According to the trust’s injunction brief, J&J bears the burden of proving its proposal is illegal and the company has been unable to identify any federal statute or New Jersey law or legal precedent that precludes mandatory shareholder arbitration. The trust argues that after the Supreme Court’s decisions in Epic and Italian Colors, such provisions are permissible under federal law because nothing in the Securities and Exchange Act implies a partial repeal of the Federal Arbitration Act. (I’m condensing a nuanced, multi-pronged argument but that’s the gist.) The trust contends that the New Jersey AG erroneously based his conclusion about the state-law legality of mandatory arbitration on a recent Delaware ruling on forum selection in corporate charters – and even if the AG were correct in his interpretation, the FAA trumps state law.

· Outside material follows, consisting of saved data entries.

Definition Functions_FooBarQueryParameters : bool :=
  forallb (fun m : gmap string string => checks
    [(size m =? 2)%nat; bool_decide (m !! "foo" = Some "foo_value"); bool_decide (m !! "bar" = Some "bar_value")]) [qmap_amp_; qmap_scl_].
Definition Functions_ExtractQueryParameters : bool := checks
  [(size (query QueryParametersExampleBadKey "&") =? 0)%nat;
   bool_decide (sorted_query QueryParametersExampleEncoded "&" = Some "foo=foo_value&requestUri=%2Fapp%2Fv1%2Ffoo%2Fbar%3Fid%3D5%26name%3Dtest");
   bool_decide (sorted_query QueryParametersExampleDefault "&" = Some "bar=bar_value&foo=foo_value");
   bool_decide (sorted_query QueryParametersExampleSemicolon ";" = Some "bar=bar_value;foo=foo_value")].
Definition Functions_EncodedQueryParameter : bool := checks
  [(size qmap_enc_ =? 2)%nat; bool_decide (qmap_enc_ !! "foo" = Some "foo_value");
   bool_decide (qmap_enc_ !! "requestUri" = Some "/app/v1/foo/bar?id=5&name=test")].

Definition both_are (r : bool * string) (ok : bool) (s : string) : bool := Bool.eqb r.1 ok && same r.2 s.
Definition Functions_PrintableStringAsHex : bool := both_are (asHexString "hello world !") true "0x68656c6c6f20776f726c642021".
Definition Functions_NonPrintableStringAsHex : bool := both_are (asHexString (str (chars "hell" ++ [cz 195; cz 179]))) false "0x68656c6cc3b3".
Definition Functions_EmptyInputStringAsHex : bool := both_are (asHexString "") true "0x".
Definition Functions_ValidHexStringToOctetStream : bool :=
  let r := fromHexString "c0a80001" "" in r.1 && both_are (asHexString r.2) false "0xc0a80001".
Definition Functions_ValidHexStringToOctetStreamWith0xPrefix : bool :=
  let r := fromHexString "0xc0a80001" "" in r.1 && both_are (asHexString r.2) false "0xc0a80001".
Definition Functions_InvalidHexStringToOctetStreamError1 : bool := both_are (fromHexString "0x68656c6c6fr0" "") false "hello".
Definition Functions_InvalidHexStringToOctetStreamError2 : bool := both_are (fromHexString "0x68656c6c6f0r" "") false "hello".
Definition Functions_InvalidHexStringOddSize : bool := negb (fromHexString "0x686" "").1.
Definition Functions_AsAsciiString : bool := let r := fromHexString "c030" "" in r.1 && both_are (asAsciiString r.2 "") false ".0".
Definition Functions_EmptyAsAsciiString : bool := both_are (asAsciiString "" "") false "<null>".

“There is no need for this court to explore the contours of New Jersey law or engage in … guesses about what the New Jersey courts might do,” the brief said. “If the law of New Jersey purports to prohibit a corporation and its shareholders from agreeing to arbitrate their disputes, then that law is preempted by the FAA.”
In a letter filed Wednesday with U.S. District Judge Michael Shipp of Trenton, J&J counsel Andrew Muscato of Skadden said the trust has manufactured urgency after waiting weeks to file a complaint and injunction motion. “Conspicuously absent from the application is any attempt to demonstrate emergency circumstances,” the letter said. “Plaintiff did not file suit until March 21 — more than four and a half months after it knew Johnson & Johnson intended to exclude the proposal, almost six weeks after the SEC issued its no-action letter and eight days after the company filed (and mailed and/or made available electronically) its proxy materials.”
J&J also previewed the merits of its argument against mandatory shareholder arbitration. “(The trust’s) theory is built upon the notion that everyone else got it wrong,” the company’s letter said. “In actuality, (the trust) has no likelihood of success, as evidenced by the numerous authorities it dismisses as wrong, including the State of New Jersey’s chief legal officer.”
Muscato didn’t respond to my email request for comment. Plaintiffs’ advocacy groups will probably also want a say in this case. After the trust sued, the American Association of Justice and the Secure Our Savings coalition, which is led by Public Justice and the Consumer Federation of America, issued statements warning that the mandatory arbitration provisions the Behr trust is advocating will make it easier for corporations to defraud investors. “We will continue to oppose this effort and any others that aim to shield unscrupulous corporations from accountability by hiding behind forced arbitration clauses,” the AAJ statement said.
Trust lawyer Scott told me he just wants to give J&J shareholders a chance to vote on mandatory arbitration. “I believe it’s they who should make the decision,” he said. “I want to give them a choice.”